Monitoring¶
This page includes some backend specific instruction for monitoring the different sites.
Monitoring sites¶
UK ARC INFO¶
./src/pyHepGrid/extras/get_site_info.py
Grid storage management¶
Duncan has written a wrapper to the gfal commands in order to simplify manual navigation of the DPM filesystems. A frequently updated version can be found at dpm_manager.
dpm_manager <gfal_dir> -s <file search terms> -r <file reject terms> [-cp (copy to gridui)] [-rm (delete from grid storage)] [-j (number threads)] [-cpg (copy from gridui to storage)] ...
More info is given in the help text (dpm_manager -h
)
NNLOJET distributed warmup¶
NNLOJET can run warmups in distributed mode by using the vegas-socket implementation.
compile NNLOJET with
sockets=true
to enable distributionset up server
./vegas_socket.py -p PORT -N NO_CLIENTS -w WAIT
1 unique port for each separate NNLOJET run going on [rough range 7000-9999]

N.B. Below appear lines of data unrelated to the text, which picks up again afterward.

Lemma advance_moves pos st s0 :
  st_writer st = advancing → params (glob (st_machine st)) = ps →
  offered (st_inputs st) (st_machine st) s0 → wrote pos st →
  ∃ more s' ws rs rest pos', iterator_next s0 = (Ret more, s') ∧ st_inputs st = rs ++ rest ∧
    writer_frame (st_machine st) s' ws rs ∧ pos ≤ pos' ∧
    writer_measure pos' (if (more : bool) then printing else closing) < writer_measure pos advancing ∧
    wrote pos' (writer_moved st "" (if (more : bool) then printing else closing) s' ws rest).
Proof.
  intros Hpc Hps Hoff [Hrow Htext Hin (used & Hus & Hsent)].
  pose proof Hoff as [(sends & recvs & Hs0) Hsrv]. rewrite Hpc in *. rewrite decide_False in Htext by done.
  destruct (proj1 (list_lookup_fmap_Some fst todo0 pos _) Hrow) as (r & Hn & Hr).
  rewrite (drop_S _ _ _ Hr) in Hin.
  destruct (iterator_advance types w r (drop (S pos) todo0) (st_inputs st) [] s0)
    as (s' & us1 & us2 & Hspl & Hnx & Hst & [Hg Hid Hrh Hv Hsup] & Htu & [Hm Hsu _ _] & Hlast).
  { eapply (input_at_ext types _ _ _ (m_was_null (it s0)) (st_machine st)); rewrite ?Hs0; try done.
    simpl. by destruct (it (st_machine st)). }
  { rewrite Hs0. simpl. rewrite Hps. apply (sp_finish Hp). }
  { by rewrite app_nil_r. }
  pose proof (turn_sent _ _ _ _ Htu) as Hex.
  assert (writer_frame (st_machine st) s' (replicate (length us1) w) us1) as Hfr
    by (rewrite Hs0 in *; by split).
  assert (∀ p text, us0 = (used ++ us1) ++ us2 ∧ requests writer
    (st_sent (writer_moved st text p s' (replicate (length us1) w) us2)) =
    replicate (length (used ++ us1)) w) as Hsent'.
  { intros p text. rewrite Hus, Hspl, app_assoc. split; [done|]. unfold writer_moved. simpl.
    by rewrite requests_same, Hsent, length_app, replicate_add. }
  destruct (drop (S pos) todo0) as [|r2 todo] eqn:Hd; simpl in Hst.
  - destruct Hst as [_ ->]. assert (S pos = length todo0) as Hend.
    { apply (f_equal length) in Hd. rewrite length_drop in Hd. apply lookup_lt_Some in Hr.
      simpl in Hd. lia. }
    exists false, s', (replicate (length us1) w), us1, [], pos. split_and!; try done; [simpl; lia|].
    split; [simpl|simpl; by rewrite append_nil_r|done|by eexists].
    rewrite Hlast by done. by rewrite Hs0.
  - exists true, s', (replicate (length us1) w), us1, us2, (S pos).
    assert (todo0 !! S pos = Some r2) as Hr2.
    { pose proof (lookup_drop todo0 (S pos) 0) as Hl. rewrite Hd, Nat.add_0_r in Hl. by rewrite <-Hl. }
    pose proof (lookup_lt_Some _ _ _ Hr2). split_and!; try done; [lia|simpl; lia|].
    split; [simpl|simpl; by rewrite append_nil_r|simpl; by rewrite Hd|by eexists].
    rewrite (input_at_number _ _ _ _ Hst), list_lookup_fmap, Hr2. done.
Qed.
(** C3. The whole process keeps the life cycle. For every command line, host, build and
    program of the user, whatever the server answers, and in whatever order the threads of
    the streaming container, the pipes and the program move: the events of [main] are a
    run of the automaton. Arguments, library, environment and factory come before the
    first event; each of the three containers keeps to the exchanges of the library; a
    thread is started only with the lock of the socket in use, and both threads have
    returned before the container is shut down or deleted. *)
Theorem process_life_cycle (h : host) (b : build) (env : shell) (print_double : Z → string)
  (fuel : nat) (argv : list string) (s : machine) :
  exthrowed (exchandler (glob s)) = false →
  let r := main h b env print_double fuel argv s in
  follows_life_cycle s
    (match r.1 with Ret (returned code) => Some code | _ => None end) r.2.
Proof.
  intros He.
  assert (∀ s', c_trace (chan s') = c_trace (chan s) → follows_life_cycle s None s') as Hnone.
  { intros s' Ht. apply (stands_follows s (closed, no_vm)); [|done]. split; [|done]. exists [].
    rewrite app_nil_r. split; [done|constructor]. }
  unfold main, try_catch. cbv zeta.
  destruct (validate_arguments argv) eqn:Hv;
    [|unfold startClientBase; rewrite Hv; by apply Hnone].
  apply validate_arguments_true in Hv as (sock & l & version & Ha).
  rewrite (start_run _ _ _ _ _ _ _ _ _ _ Ha).
  destruct (lib_path h b) as [path|]; [|by apply Hnone].
  cbn [access]. rewrite run_bind_ret. destruct (load_library h path =? 0)%Z; [by apply Hnone|].
  unfold setup_environment.
  destruct (setenv_home h); [|by apply Hnone]. destruct (setlocale h); [|by apply Hnone].
  cbn [negb when]. rewrite run_bind_bind, !run_bind_ret.
  edestruct (create_vm_run b env print_double (the_library h path) fuel l) as [what Hvm].
  destruct (lang_enabled b l); [|erewrite run_bind_throw by exact Hvm; by apply Hnone].
  erewrite run_bind by exact Hvm.
  destruct (load_symbol h (load_library h path) "set_SWIGVM_params" =? 0)%Z; [by apply Hnone|].
  unfold set_SWIGVM_params, upd_params. rewrite run_bind_modify.
  destruct (load_symbol h (load_library h path) "exaudfclient_main" =? 0)%Z; [by apply Hnone|].
  set (s1 := s <| glob := _ |>).
  assert (PoliteContainer (lang_maker env print_double (the_library h path) fuel l)) as Hp by (destruct l; apply _).
  pose proof (client_follows fuel (lang_maker env print_double (the_library h path) fuel l) sock s1 He) as Hf.
  rewrite bind_run. unfold bind_outcome.
  by destruct (exaudfclient_main fuel (lang_maker env print_double (the_library h path) fuel l) sock s1)
    as [[code|e| | |] s'].
Qed.
End properties.

(** ** Witnesses *)
Section witnesses.
#[local] Existing Instance plain_codec.

(** A server that closes the session in its first reply *)
Definition refusing : machine :=
  machine_init (prompt [plain_reply (response_plain MT_CLOSE 7); reply_of MT_FINISHED]).

Definition empty_library : library := mkLibrary 0 (λ _ _, dl_address 0).

Lemma client_life_cycle_witness :
  follows_life_cycle refusing (Some 1%Z)
    (exaudfclient_main 3 (make_TestVM empty_library 3) "ipc:///tmp/s" refusing).2.
Proof.
  exact (client_life_cycle (make_TestVM empty_library 3) 3 "ipc:///tmp/s" refusing
    (make_TestVM_polite empty_library 3) eq_refl).
Defined.

(** A run of the streaming container: the program answers two lines as soon as it is
    started, and ends when it has read the first of its input lines; the threads take
    turns. *)
Definition taking_turns : list move :=
  [go_writer; go_write ("x" +:+ nl +:+ "y" +:+ nl); go_take 1; go_pull 3; go_reader; go_writer; go_take 9;
   go_reader; go_read 3; go_writer; go_reader; go_exit; go_pull 9; go_reader; go_writer; go_break;
   go_reader; go_reader; go_writer; go_reader; go_reader; go_reader; go_reader].
Definition streaming_shell : shell := mkShell (λ _, Some ("", 0%Z)) (λ _ _, taking_turns) 65536 8191.
Definition streaming_build : build := mkBuild true false false None.
Definition streaming_server : machine :=
  machine_init (prompt (plain_reply text_info :: plain_reply text_meta :: text_replies)).

Lemma streaming_session :
  let r := main sample_host streaming_build streaming_shell to_string 4
    (sample_argv streaming []) streaming_server in
  r.1 = Ret (returned 0) ∧
  List.filter (λ e, match e with ev_setrlimit _ _ => false | _ => true end)
    (lifecycle (c_trace (chan r.2))) =
    [ev_socket_open; ev_vm_make; ev_thread_start true; ev_thread_start true; ev_thread_end;
     ev_thread_end; ev_vm_shutdown; ev_vm_delete; ev_socket_close] ∧
  plain_request MT_EMIT 77 (body_emit (stray (table_of
    [(1%Z, [CString "x"]); (1%Z, [CString "y"])]))) ∈ sent (c_trace (chan r.2)).
Proof. vm_compute. split; [done|]. split; [done|]. do 5 right. left. Qed.

Lemma process_life_cycle_witness :
  follows_life_cycle streaming_server (Some 0%Z)
    (main sample_host streaming_build streaming_shell to_string 4 (sample_argv streaming [])
       streaming_server).2.
Proof.
  exact (process_life_cycle sample_host streaming_build streaming_shell to_string 4
    (sample_argv streaming []) streaming_server eq_refl).
Defined.
End witnesses.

wait parameter is time limit (secs) from first client registering with the server before starting without all clients present. If not set, it will wait forever! Jobs die if they try and join after this wait limit.
NB. the wait parameter can’t be used for distribution elsewhere -> it relies on
nnlorun.py
(grid script) in jobscripts to kill runThe server is automatically killed on finish by
nnlorun.py
(grid script)
In the grid runcard set
sockets_active >= N_clients
,port = port number
looking for.Will send
sockets_active
as number of jobs. If this is more than the number of sockets looked for by the server, any excess will be killed as soon as they start running
NNLOJET runcard
# events
is the total number of events (to be divided by amongst the clients)The server must set up on the same gridui as defined in the header parameter
server_host
. Otherwise the jobs will never be found by the running job.
Hamilton queues¶
There are multiple queues I suggest using on the HAMILTON cluster:
par6.q
16 cores per node [set warmupthr = 16]
No known job # limit, so you can chain as many nodes as you like to
turbocharge warmups
3 day job time limit
par7.q
24 cores per node [set warmupthr = 24]
# jobs limited to 12, so you can use a maximum of 12*24 cores at a given
time
3 day job time limit
openmp7.q NOT RECOMMENDED
58 cores total - this is tiny, so I would recommend par7 or par6
# jobs limited to 12
No time limit
Often in competition with other jobs, so not great for sockets
Use NNLOJET ludicrous mode if possible - it will have a reasonable speedup when using 16-24 core nodes in warmups.
Current monitoring info can be found using the sfree
command, which gives
the number of cores in use at any given time.